Les agents publics, Education nationale en tête, font grève et manifestent jeudi pour alerter sur la "dégradation" de leurs "conditions de travail et de rémunération", une mobilisation qui intervient en pleine crise politique, au lendemain de la chute du gouvernement.
A Paris, Marseille et Lyon notamment, plusieurs milliers d'entre eux ont défilé pour dénoncer la "carence de démocratie sociale" ou la "casse" du service public.
Dans la Fonction publique d'Etat, 18,62% des agents faisaient grève jeudi à la mi-journée, soit plus de 246.000 personnes, en très grande majorité issues de l'Education nationale (238.000 personnes, soit 24,87% du secteur), a indiqué le ministère de la Fonction publique.
Près d'un enseignant sur trois (31,32%) est en grève, selon le ministère: 40,07% dans le premier degré (écoles maternelles et élémentaires) et 23,47% dans les collèges et lycées.
Le Snes-FSU, premier syndicat du second degré, annonçait lui 54% de professeurs grévistes dans les collèges et lycées à 10H15.

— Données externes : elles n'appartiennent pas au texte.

Definition vw_worker_config_resolve_vad_model_path (c : vw_worker_config_t)
    (effective_model_path : option (list Z)) (out_size : Z) : option (list Z) :=
  if out_size =? 0 then None
  else if negb (zlen (cfg_vad_model_path c) =? 0) then sized out_size (cfg_vad_model_path c)
  else or_else (vw_worker_config_vad_beside effective_model_path out_size)
         (or_else (vw_worker_config_vad_in_dir (cfg_model_dir c) out_size)
            (or_else (vw_worker_config_vad_in_install_dir out_size)
               (vad_candidates k_vad_candidates out_size))).

(** [candidate] is a buffer of its own that is then copied to [out]. *)
Definition found_in (directory : list Z) (filename : list Z) : option (list Z) :=
  candidate ← vw_worker_config_join_path VW_PATH_MAX_BYTES directory filename;
  if vw_worker_config_file_exists candidate then Some candidate else None.

Definition found_installed (filename : list Z) (out_size : Z) : option (list Z) :=
  executable_dir ← vw_worker_config_get_executable_dir VW_PATH_MAX_BYTES;
  install_model_dir ← vw_worker_config_join_path VW_PATH_MAX_BYTES executable_dir (str "models");
  out ← vw_worker_config_join_path out_size install_model_dir filename;
  if vw_worker_config_file_exists out then Some out else None.

Definition found_default (filename : list Z) : option (list Z) :=
  default_dir ← vw_worker_config_default_model_dir xdg home VW_PATH_MAX_BYTES;
  found_in default_dir filename.

Definition vw_worker_config_resolve_model_path (c : vw_worker_config_t) (out_size : Z)
  : option (list Z) :=
  if (out_size =? 0) || (zlen (cfg_model_path c) =? 0) then None
  else if vw_worker_config_file_exists (cfg_model_path c) then sized out_size (cfg_model_path c)
  else if vw_worker_config_is_absolute_path (cfg_model_path c) then None
  else
    let filename := vw_worker_config_basename (cfg_model_path c) in
    if zlen filename =? 0 then None
    else match (if zlen (cfg_model_dir c) =? 0 then None else found_in (cfg_model_dir c) filename) with
    | Some candidate => sized out_size candidate
    | None =>
        match found_installed filename out_size with
        | Some out => Some out
        | None => candidate ← found_default filename; sized out_size candidate
        end
    end.
End resolve.

(** ** The token's two forms *)

(** A check of all the bytes. *)
Lemma byte_check (P : Z -> bool) :
  forallb P (map Z.of_nat (seq 0 256)) = true -> forall b, is_unsigned 8 b -> P b = true.
Proof.
  intros H b Hb. rewrite forallb_forall in H. apply H, in_map_iff. exists (Z.to_nat b).
  unfold is_unsigned in Hb. split; [lia|]. apply in_seq. lia.
Qed.

Definition nibbles_back (b : Z) : bool :=
  match hex_nibble (hex_digit (Z.shiftr b 4)), hex_nibble (hex_digit (Z.land b 15)) with
  | Some hi, Some lo => u8 (Z.lor (Z.shiftl hi 4) lo) =? b
  | _, _ => false
  end.
Lemma nibbles_back_ok b : is_unsigned 8 b -> nibbles_back b = true.
Proof. apply byte_check. vm_compute. reflexivity. Qed.

(** A character that reads as a nibble is, in lower case, that nibble's digit. *)
Lemma hex_nibble_lower c n : hex_nibble c = Some n -> 0 <= n < 16 /\ tolower c = hex_digit n.
Proof.
  unfold hex_nibble, tolower, hex_digit. intros H.
  case_ifs H; inv_some; bool_to_prop; (split; [lia|]);
    repeat case_goal; bool_to_prop; lia.
Qed.
Lemma pair_nibbles hi lo :
  0 <= hi < 16 -> 0 <= lo < 16 ->
  let b := u8 (Z.lor (Z.shiftl hi 4) lo) in Z.shiftr b 4 = hi /\ Z.land b 15 = lo.
Proof.
  intros Hh Hl. cbv zeta.
  assert (forallb (fun hi => forallb (fun lo =>
    (Z.shiftr (u8 (Z.lor (Z.shiftl hi 4) lo)) 4 =? hi) && (Z.land (u8 (Z.lor (Z.shiftl hi 4) lo)) 15 =? lo))
    (map Z.of_nat (seq 0 16))) (map Z.of_nat (seq 0 16)) = true) as H by (vm_compute; reflexivity).
  assert (forall x, 0 <= x < 16 -> In x (map Z.of_nat (seq 0 16))) as Hin.
  { intros x Hx. apply in_map_iff. exists (Z.to_nat x). split; [lia|]. apply in_seq. lia. }
  rewrite forallb_forall in H. specialize (H hi (Hin hi Hh)). rewrite forallb_forall in H.
  specialize (H lo (Hin lo Hl)). lia.
Qed.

A Paris, un cortège de plusieurs milliers de personnes s’est élancé vers 14H00 sur la chaussée détrempée du pont de Bercy en direction de la place d'Italie, mené par les secrétaires générales de la CGT et de la CFDT, Sophie Binet et Marylise Léon. Le secrétaire général du Parti socialiste Olivier Faure ou la présidente (LFI) de la commission des affaires économiques de l'Assemblée Aurélie Trouvé étaient également présents.
"La goutte d'eau des trois jours de carence, c'est un sentiment partagé par tous les enseignants, on a le sentiment d’être piétinés", a confié Sylvie Chastanet, 59 ans, enseignante à Montrouge, en référence à une mesure défendue par le ministre de la Fonction publique démissionaire, Guillaume Kasbarian.
Juste avant, lors d'un point-presse de l'intersyndicale (CGT, CFDT, UNSA, FSU, CFE-CGC, Solidaires et FA-FP) près du ministère de l'Economie et des Finances, Marylise Léon, a dit rester "prudente" malgré la chute du gouvernement, craignant que "ces mauvaises idées" ne soient reprises "à un moment où à un autre".
"C'est grâce aux fonctionnaires que le pays tient" et ils "n'en peuvent plus d'être stigmatisés", a estimé Sophie Binet, évoquant une mobilisation "d'un niveau inédit" qui dit "la gravité de la situation que vit la fonction publique".
Cette journée doit lancer une "alerte sur la dégradation des conditions de travail et de rémunération en direction du futur gouvernement et des parlementaires qui auront à construire les prochaines lois de finances pour 2025", a déclaré plus tôt à l'AFP Mylène Jacquot, secrétaire générale de la CFDT Fonction publique.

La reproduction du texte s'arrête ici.